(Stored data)
↓↓↓

Definition m3zero : Mat3 := mkMat3 s0 s0 s0 s0 s0 s0 s0 s0 s0.
Definition m3id : Mat3 := mkMat3 s1 s0 s0 s0 s1 s0 s0 s0 s1.
Definition m3add (A B : Mat3) : Mat3 :=
  mkMat3 (a00 A + a00 B) (a01 A + a01 B) (a02 A + a02 B)
         (a10 A + a10 B) (a11 A + a11 B) (a12 A + a12 B)
         (a20 A + a20 B) (a21 A + a21 B) (a22 A + a22 B).
Definition m3sub (A B : Mat3) : Mat3 :=
  mkMat3 (a00 A - a00 B) (a01 A - a01 B) (a02 A - a02 B)
         (a10 A - a10 B) (a11 A - a11 B) (a12 A - a12 B)
         (a20 A - a20 B) (a21 A - a21 B) (a22 A - a22 B).
Definition m3scale (k : S) (A : Mat3) : Mat3 :=
  mkMat3 (k * a00 A) (k * a01 A) (k * a02 A)
         (k * a10 A) (k * a11 A) (k * a12 A)
         (k * a20 A) (k * a21 A) (k * a22 A).
Definition m3trans (A : Mat3) : Mat3 :=
  mkMat3 (a00 A) (a10 A) (a20 A)
         (a01 A) (a11 A) (a21 A)
         (a02 A) (a12 A) (a22 A).
Definition row0 (A : Mat3) : Vec3 := mkVec3 (a00 A) (a01 A) (a02 A).
Definition row1 (A : Mat3) : Vec3 := mkVec3 (a10 A) (a11 A) (a12 A).
Definition row2 (A : Mat3) : Vec3 := mkVec3 (a20 A) (a21 A) (a22 A).
Definition col0 (A : Mat3) : Vec3 := mkVec3 (a00 A) (a10 A) (a20 A).
Definition col1 (A : Mat3) : Vec3 := mkVec3 (a01 A) (a11 A) (a21 A).
Definition col2 (A : Mat3) : Vec3 := mkVec3 (a02 A) (a12 A) (a22 A).
(** Matrix times column vector. *)
Definition m3vec (A : Mat3) (x : Vec3) : Vec3 :=
  mkVec3 (dot3 (row0 A) x) (dot3 (row1 A) x) (dot3 (row2 A) x).
(** Row vector times matrix. *)
Definition vec3m (x : Vec3) (A : Mat3) : Vec3 :=
  mkVec3 (dot3 x (col0 A)) (dot3 x (col1 A)) (dot3 x (col2 A)).
Definition m3mul (A B : Mat3) : Mat3 :=
  mkMat3 (dot3 (row0 A) (col0 B)) (dot3 (row0 A) (col1 B)) (dot3 (row0 A) (col2 B))
         (dot3 (row1 A) (col0 B)) (dot3 (row1 A) (col1 B)) (dot3 (row1 A) (col2 B))
         (dot3 (row2 A) (col0 B)) (dot3 (row2 A) (col1 B)) (dot3 (row2 A) (col2 B)).
(** Column vector times row vector. *)
Definition outer3 (x y : Vec3) : Mat3 :=
  mkMat3 (v0 x * v0 y) (v0 x * v1 y) (v0 x * v2 y)
         (v1 x * v0 y) (v1 x * v1 y) (v1 x * v2 y)
         (v2 x * v0 y) (v2 x * v1 y) (v2 x * v2 y).
Definition trace3 (A : Mat3) : S := a00 A + a11 A + a22 A.
Definition det3 (A : Mat3) : S :=
  a00 A * (a11 A * a22 A - a12 A * a21 A)
  - a01 A * (a10 A * a22 A - a12 A * a20 A)
  + a02 A * (a10 A * a21 A - a11 A * a20 A).

Definition v6zero : Vec6 := mkVec6 v3zero v3zero.
Definition v6add (a b : Vec6) : Vec6 :=
  mkVec6 (v3add (ang a) (ang b)) (v3add (lin a) (lin b)).
Definition v6sub (a b : Vec6) : Vec6 :=
  mkVec6 (v3sub (ang a) (ang b)) (v3sub (lin a) (lin b)).
Definition v6scale (k : S) (a : Vec6) : Vec6 :=
  mkVec6 (v3scale k (ang a)) (v3scale k (lin a)).
Definition dot6 (a b : Vec6) : S := dot3 (ang a) (ang b) + dot3 (lin a) (lin b).

Definition m6zero : Mat6 := mkMat6 m3zero m3zero m3zero m3zero.
Definition m6trans (A : Mat6) : Mat6 :=
  mkMat6 (m3trans (tl A)) (m3trans (bl A)) (m3trans (tr A)) (m3trans (br A)).
Definition m6vec (A : Mat6) (x : Vec6) : Vec6 :=
  mkVec6 (v3add (m3vec (tl A) (ang x)) (m3vec (tr A) (lin x)))
         (v3add (m3vec (bl A) (ang x)) (m3vec (br A) (lin x))).

Definition m4id : Mat4 := mkMat4 m3id v3zero v3zero s1.
Definition m4zero : Mat4 := mkMat4 m3zero v3zero v3zero s0.
Definition m4scale (k : S) (A : Mat4) : Mat4 :=
  mkMat4 (m3scale k (rot A)) (v3scale k (pos A)) (v3scale k (bot A)) (k * crn A).
(** The 4x4 product, written on the blocks. *)
Definition m4mul (A B : Mat4) : Mat4 :=
  mkMat4 (m3add (m3mul (rot A) (rot B)) (outer3 (pos A) (bot B)))
         (v3add (m3vec (rot A) (pos B)) (v3scale (crn B) (pos A)))
         (v3add (vec3m (bot A) (rot B)) (v3scale (crn A) (bot B)))
         (dot3 (bot A) (pos B) + crn A * crn B).

(** ** Algebraic routines of the library *)

(** [VecToso3]: the skew-symmetric matrix of an angular velocity. *)
Definition VecToso3 (omg : Vec3) : Mat3 :=
  mkMat3 s0 (- v2 omg) (v1 omg)
         (v2 omg) s0 (- v0 omg)
         (- v1 omg) (v0 omg) s0.

(** [so3ToVec]: reads entries (2,1), (0,2), (1,0). *)
Definition so3ToVec (so3mat : Mat3) : Vec3 :=
  mkVec3 (a21 so3mat) (a02 so3mat) (a10 so3mat).

(** [RpToTrans]: [[R, p], [0, 0, 0, 1]]. *)
Definition RpToTrans (Rm : Mat3) (p : Vec3) : Mat4 := mkMat4 Rm p v3zero s1.

(** [TransToRp]: the block (0..2, 0..2) and the entries (0..2, 3). *)
Definition TransToRp (T : Mat4) : Mat3 * Vec3 := (rot T, pos T).

(** [VecTose3]: [[VecToso3(V(0..2)), V(3..5)], [0, 0, 0, 0]]. *)
Definition VecTose3 (V : Vec6) : Mat4 :=
  mkMat4 (VecToso3 (ang V)) (lin V) v3zero s0.

(** [se3ToVec]: T(2,1), T(0,2), T(1,0), T(0,3), T(1,3), T(2,3). *)
Definition se3ToVec (T : Mat4) : Vec6 :=
  mkVec6 (mkVec3 (a21 (rot T)) (a02 (rot T)) (a10 (rot T))) (pos T).

(** [Adjoint]: [[R, 0], [VecToso3(p) R, R]]. *)
Definition Adjoint (T : Mat4) : Mat6 :=
  let (Rm, p) := TransToRp T in
  mkMat6 Rm m3zero (m3mul (VecToso3 p) Rm) Rm.

(** [ad]: [[omgmat, 0], [VecToso3(V(3..5)), omgmat]]. *)
Definition ad (V : Vec6) : Mat6 :=
  let omgmat := VecToso3 (ang V) in
  mkMat6 omgmat m3zero (VecToso3 (lin V)) omgmat.

(** [TransInv]: [[Rt, -(Rt p)], [0, 0, 0, 1]]. *)
Definition TransInv (transform : Mat4) : Mat4 :=
  let (Rm, p) := TransToRp transform in
  let Rt := m3trans Rm in
  let t := v3opp (m3vec Rt p) in
  mkMat4 Rt t v3zero s1.

Definition RotInv (rotMatrix : Mat3) : Mat3 := m3trans rotMatrix.

(** [ScrewToAxis]: [s; q x s + h s]. *)
Definition ScrewToAxis (q s : Vec3) (h : S) : Vec6 :=
  mkVec6 s (v3add (cross3 q s) (v3scale h s)).

End Algebra.

Arguments Vec3 S : clear implicits.
Arguments Mat3 S : clear implicits.
Arguments Vec6 S : clear implicits.
Arguments Mat6 S : clear implicits.
Arguments Mat4 S : clear implicits.

(** ** Joint-indexed data

    Vectors of joint values ([Eigen::VectorXf] of size n) are lists, a
    6 x n matrix of screw axes is the list of its columns, the lists
    [Mlist] and [Glist] are lists of matrices, and an n x n matrix is the
    list of its columns.  The code never checks an index: a read outside a
    list is modelled by a default value and a write outside it by no
    write. *)

Section Indexed.
Context {A : Type}.

(** The in-place write [l(i) = x]. *)
Fixpoint upd (i : nat) (x : A) (l : list A) : list A :=
  match l, i with
  | [], _ => []
  | _ :: t, O => x :: t
  | h :: t, S j => h :: upd j x t
  end.

(** Entry by entry combination of two vectors of the same size. *)
Fixpoint map2 (f : A -> A -> A) (l1 l2 : list A) : list A :=
  match l1, l2 with
  | h1 :: t1, h2 :: t2 => f h1 h2 :: map2 f t1 t2
  | _, _ => []
  end.
End Indexed.

Section JointVectors.
Context {S : Type} {SS : Scalar S}.
Local Open Scope scalar_scope.

Definition vnzero (n : nat) : list S := repeat s0 n.
Definition vnadd (a b : list S) : list S := map2 sadd a b.
Definition vnsub (a b : list S) : list S := map2 ssub a b.
Definition vnscale (k : S) (a : list S) : list S := map (smul k) a.
Definition vndot (a b : list S) : S := fold_right sadd s0 (map2 smul a b).

(** Sum of [f 0 .. f (n-1)]. *)
Definition sum_upto (n : nat) (f : nat -> S) : S :=
  fold_right sadd s0 (map f (seq 0 n)).

(** Entry (r, c) of a matrix given by its columns. *)
Definition entry (M : list (list S)) (r c : nat) : S := nth r (nth c M []) s0.

(** A square matrix, given by its columns, times a vector. *)
Definition mat_vec (M : list (list S)) (x : list S) : list S :=
  map (fun r => sum_upto (length M) (fun c => entry M r c * nth c x s0))
      (seq 0 (length M)).
End JointVectors.

(** ** Dynamics, over any scalar type

    [InverseDynamics] and the routines built on it use the matrix
    exponential [MatrixExp6] and, for [ForwardDynamics], Eigen's [ldlt]
    solver.  Both are taken as parameters here: [exp6] is instantiated by
    [MatrixExp6] below, and the solver, which is Eigen's and not this
    library's, stays a parameter of the model. *)

Section DynamicsOver.
Context {S : Type} {SS : Scalar S}.
Local Open Scope scalar_scope.

Variable exp6 : Mat4 S -> Mat4 S.
Variable ldlt_solve : list (list S) -> list S -> list S.

(** The local arrays of [InverseDynamics]. *)
Record NEState : Type := mkNEState {
  Mi : Mat4 S;
  Ai : list (Vec6 S);
  AdTi : list (Mat6 S);
  Vi : list (Vec6 S);
  Vdi : list (Vec6 S) }.

Section Pass.
Variables thetalist dthetalist ddthetalist : list S.
Variable g : Vec3 S.
Variable Ftip : Vec6 S.
Variable Mlist : list (Mat4 S).
Variable Glist : list (Mat6 S).
Variable Slist : list (Vec6 S).

(** The arrays before the forward pass: all zero, but for
    [Vdi.block(3, 0, 3, 1) = -g] and
    [AdTi[n] = Adjoint(TransInv(Mlist[n]))]. *)
Definition NE_init (n : nat) : NEState :=
  mkNEState m4id
    (repeat v6zero n)
    (upd n (Adjoint (TransInv (nth n Mlist m4zero))) (repeat m6zero (n + 1)))
    (repeat v6zero (n + 1))
    (upd 0 (mkVec6 v3zero (v3opp g)) (repeat v6zero (n + 1))).

(** One iteration of the forward pass. *)
Definition NE_forward_step (st : NEState) (i : nat) : NEState :=
  let Mi' := m4mul (Mi st) (nth i Mlist m4zero) in
  let A := m6vec (Adjoint (TransInv Mi')) (nth i Slist v6zero) in
  let AdT := Adjoint (m4mul (exp6 (VecTose3 (v6scale (- nth i thetalist s0) A)))
                            (TransInv (nth i Mlist m4zero))) in
  let V := v6add (m6vec AdT (nth i (Vi st) v6zero))
                 (v6scale (nth i dthetalist s0) A) in
  let Vd := v6add (v6add (m6vec AdT (nth i (Vdi st) v6zero))
                         (v6scale (nth i ddthetalist s0) A))
                  (v6scale (nth i dthetalist s0) (m6vec (ad V) A)) in
  mkNEState Mi' (upd i A (Ai st)) (upd i AdT (AdTi st))
            (upd (i + 1) V (Vi st)) (upd (i + 1) Vd (Vdi st)).

Definition NE_forward (n : nat) : NEState :=
  fold_left NE_forward_step (seq 0 n) (NE_init n).

(** One iteration of the backward pass, on [(Fi, taulist)]. *)
Definition NE_backward_step (st : NEState) (acc : Vec6 S * list S) (i : nat)
  : Vec6 S * list S :=
  let Fi := fst acc in
  let G := nth i Glist m6zero in
  let V := nth (i + 1) (Vi st) v6zero in
  let Fi' := v6sub (v6add (m6vec (m6trans (nth (i + 1) (AdTi st) m6zero)) Fi)
                          (m6vec G (nth (i + 1) (Vdi st) v6zero)))
                   (m6vec (m6trans (ad V)) (m6vec G V)) in
  (Fi', upd i (dot6 Fi' (nth i (Ai st) v6zero)) (snd acc)).
(** C3 (amended).  Whatever the origin sent, the downstream headers of
    both variants hold no [content-encoding], [transfer-encoding],
    [connection], [keep-alive] or [access-control-allow-credentials]
    header, in whatever case the name is asked for, and the five CORS
    names carry the proxy's fixed values.  A name outside the exclusion
    set of the variant, other [access-control-] names included, is not
    stripped: it yields the last value the origin sent under it (in the
    Workers variant under any spelling of the name, in the Node variant
    under that very key).  Under an excluded name the Node variant keeps
    only its own CORS entries. *)
Theorem downstream_headers_policy :
  (forall originHeaders name,
      In (toLowerCase name)
        [lit "content-encoding"; lit "transfer-encoding"; lit "connection";
         lit "keep-alive"; lit "access-control-allow-credentials"] ->
      Workers.headers_get (Workers.buildDownstreamHeaders originHeaders) name
      = None)
  /\ (forall originHeaders name value,
         In (name, value) CORS_HEADERS ->
         Workers.headers_get (Workers.buildDownstreamHeaders originHeaders) name
         = Some value)
  /\ (forall originHeaders name,
         Workers.setHas Workers.excludeHeaders (toLowerCase name) = false ->
         Workers.headers_get (Workers.buildDownstreamHeaders originHeaders) name
         = Spec.lastValue originHeaders (toLowerCase name))
  /\ (forall originHeaders key,
         In (toLowerCase key)
           [lit "content-encoding"; lit "transfer-encoding"; lit "connection";
            lit "keep-alive"; lit "access-control-allow-credentials"] ->
         Node.buildResponseHeaders originHeaders !! key = None)
  /\ (forall originHeaders key,
         Node.setHas Node.EXCLUDE_HEADERS (toLowerCase key) = true ->
         Node.buildResponseHeaders originHeaders !! key
         = Node.objectOf CORS_HEADERS !! key)
  /\ (forall originHeaders name value,
         In (name, value) CORS_HEADERS ->
         Node.buildResponseHeaders originHeaders !! name = Some value)
  /\ (forall originHeaders key,
         Node.setHas Node.EXCLUDE_HEADERS (toLowerCase key) = false ->
         Node.buildResponseHeaders originHeaders !! key
         = Spec.lastExact originHeaders key).
Proof.
  repeat split.
  - intros originHeaders name Hname. unfold Workers.headers_get.
    rewrite workers_downstream_lookup.
    cbn [In] in Hname.
    destruct Hname as [<-|[<-|[<-|[<-|[<-|[]]]]]]; reflexivity.
  - intros originHeaders name value Hin. unfold Workers.headers_get.
    rewrite workers_downstream_lookup.
    apply cors_names_excluded in Hin as (_ & _ & -> & _). reflexivity.
  - intros originHeaders name Hname. unfold Workers.headers_get.
    rewrite workers_downstream_lookup, Hname.
    now rewrite lastValue_cors_none.
  - intros originHeaders key Hkey.
    rewrite node_response_lookup.
    assert (Hcors : Spec.lastExact CORS_HEADERS key = None).
    { unfold Spec.lastExact.
      destruct (List.find _ (rev CORS_HEADERS)) as [[n v]|] eqn:F;
        [|reflexivity].
      apply find_some in F as [Hin Heq]. apply in_rev in Hin.
      apply strictEquals_spec in Heq. cbn [fst] in Heq. subst key.
      exfalso. revert Hin Hkey. unfold CORS_HEADERS. cbn [In].
      intros [H|[H|[H|[H|[H|[]]]]]]; apply pair_equal_spec in H as [<- _];
        intros [E|[E|[E|[E|[E|[]]]]]]; vm_compute in E; discriminate. }
    rewrite Hcors. cbn [In] in Hkey.
    destruct Hkey as [<-|[<-|[<-|[<-|[<-|[]]]]]]; reflexivity.
  - intros originHeaders key Hkey.
    rewrite node_response_lookup, Hkey.
    unfold Node.objectOf. rewrite foldl_insert_lookup, lookup_empty.
    now destruct (Spec.lastExact CORS_HEADERS key).
  - intros originHeaders name value Hin.
    rewrite node_response_lookup.
    apply cors_names_excluded in Hin as (_ & -> & _ & ->). reflexivity.
  - intros originHeaders key Hkey.
    now rewrite node_response_lookup, Hkey.
Qed.

Lemma downstream_headers_policy_witness :
  Workers.headers_get
    (Workers.buildDownstreamHeaders
       [(lit "content-encoding", lit "gzip");
        (lit "access-control-allow-origin", lit "https://origin.example");
        (lit "content-type", lit "video/mp2t")])
    (lit "Content-Encoding") = None
  /\ Node.buildResponseHeaders
       [(lit "content-encoding", lit "gzip");
        (lit "access-control-allow-origin", lit "https://origin.example");
        (lit "content-type", lit "video/mp2t")]
     !! lit "content-encoding" = None.
Proof.
  split.
  - apply (proj1 downstream_headers_policy). cbn [In]. left. reflexivity.
  - apply (proj1 (proj2 (proj2 (proj2 downstream_headers_policy)))).
    cbn [In]. left. reflexivity.
Defined.
(** * clive: struct-tag driven construction of urfave/cli applications

    A shallow embedding of [clive.go] (package [clive]) and the properties
    of its tag parser, flag synthesizer, command synthesizer, application
    builder and value extractor.

    Conventions of the embedding.
    - Go strings are [string]s of bytes.  The package only ever compares
      bytes against the ASCII characters ['], [,] and [:], which never occur
      inside a multi-byte UTF-8 sequence, so iterating bytes instead of runes
      gives the same spans.
    - [int] and [uint] are 64 bits wide ([intSize]).  Integers are [Z] and
      every Go conversion is written as an explicit wrap.
    - A Go function returning [(T, error)] is a pair [T * option error] where
      the source reads both components, and a [result] where the callers
      only look at the value when the error is nil.  [panic] is an outcome
      of its own. *)

From Stdlib Require Import String Ascii List ZArith Bool Lia.
Import ListNotations.

Local Open Scope string_scope.
Local Open Scope list_scope.

(** ** Errors *)

(** The two sentinel errors of [strconv]. *)
Inductive NumErrKind : Type :=
| ErrSyntax
| ErrRange.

↑↑↑

Your objective -> Repeat the entries above exactly, beginning at their first line and ending with the line that contains "Definition outer3 (x", with nothing added.

Problem solution ->
Definition m3zero : Mat3 := mkMat3 s0 s0 s0 s0 s0 s0 s0 s0 s0.
Definition m3id : Mat3 := mkMat3 s1 s0 s0 s0 s1 s0 s0 s0 s1.
Definition m3add (A B : Mat3) : Mat3 :=
  mkMat3 (a00 A + a00 B) (a01 A + a01 B) (a02 A + a02 B)
         (a10 A + a10 B) (a11 A + a11 B) (a12 A + a12 B)
         (a20 A + a20 B) (a21 A + a21 B) (a22 A + a22 B).
Definition m3sub (A B : Mat3) : Mat3 :=
  mkMat3 (a00 A - a00 B) (a01 A - a01 B) (a02 A - a02 B)
         (a10 A - a10 B) (a11 A - a11 B) (a12 A - a12 B)
         (a20 A - a20 B) (a21 A - a21 B) (a22 A - a22 B).
Definition m3scale (k : S) (A : Mat3) : Mat3 :=
  mkMat3 (k * a00 A) (k * a01 A) (k * a02 A)
         (k * a10 A) (k * a11 A) (k * a12 A)
         (k * a20 A) (k * a21 A) (k * a22 A).
Definition m3trans (A : Mat3) : Mat3 :=
  mkMat3 (a00 A) (a10 A) (a20 A)
         (a01 A) (a11 A) (a21 A)
         (a02 A) (a12 A) (a22 A).
Definition row0 (A : Mat3) : Vec3 := mkVec3 (a00 A) (a01 A) (a02 A).
Definition row1 (A : Mat3) : Vec3 := mkVec3 (a10 A) (a11 A) (a12 A).
Definition row2 (A : Mat3) : Vec3 := mkVec3 (a20 A) (a21 A) (a22 A).
Definition col0 (A : Mat3) : Vec3 := mkVec3 (a00 A) (a10 A) (a20 A).
Definition col1 (A : Mat3) : Vec3 := mkVec3 (a01 A) (a11 A) (a21 A).
Definition col2 (A : Mat3) : Vec3 := mkVec3 (a02 A) (a12 A) (a22 A).
(** Matrix times column vector. *)
Definition m3vec (A : Mat3) (x : Vec3) : Vec3 :=
  mkVec3 (dot3 (row0 A) x) (dot3 (row1 A) x) (dot3 (row2 A) x).
(** Row vector times matrix. *)
Definition vec3m (x : Vec3) (A : Mat3) : Vec3 :=
  mkVec3 (dot3 x (col0 A)) (dot3 x (col1 A)) (dot3 x (col2 A)).
Definition m3mul (A B : Mat3) : Mat3 :=
  mkMat3 (dot3 (row0 A) (col0 B)) (dot3 (row0 A) (col1 B)) (dot3 (row0 A) (col2 B))
         (dot3 (row1 A) (col0 B)) (dot3 (row1 A) (col1 B)) (dot3 (row1 A) (col2 B))
         (dot3 (row2 A) (col0 B)) (dot3 (row2 A) (col1 B)) (dot3 (row2 A) (col2 B)).
(** Column vector times row vector. *)
Definition outer3 (x y : Vec3) : Mat3 :=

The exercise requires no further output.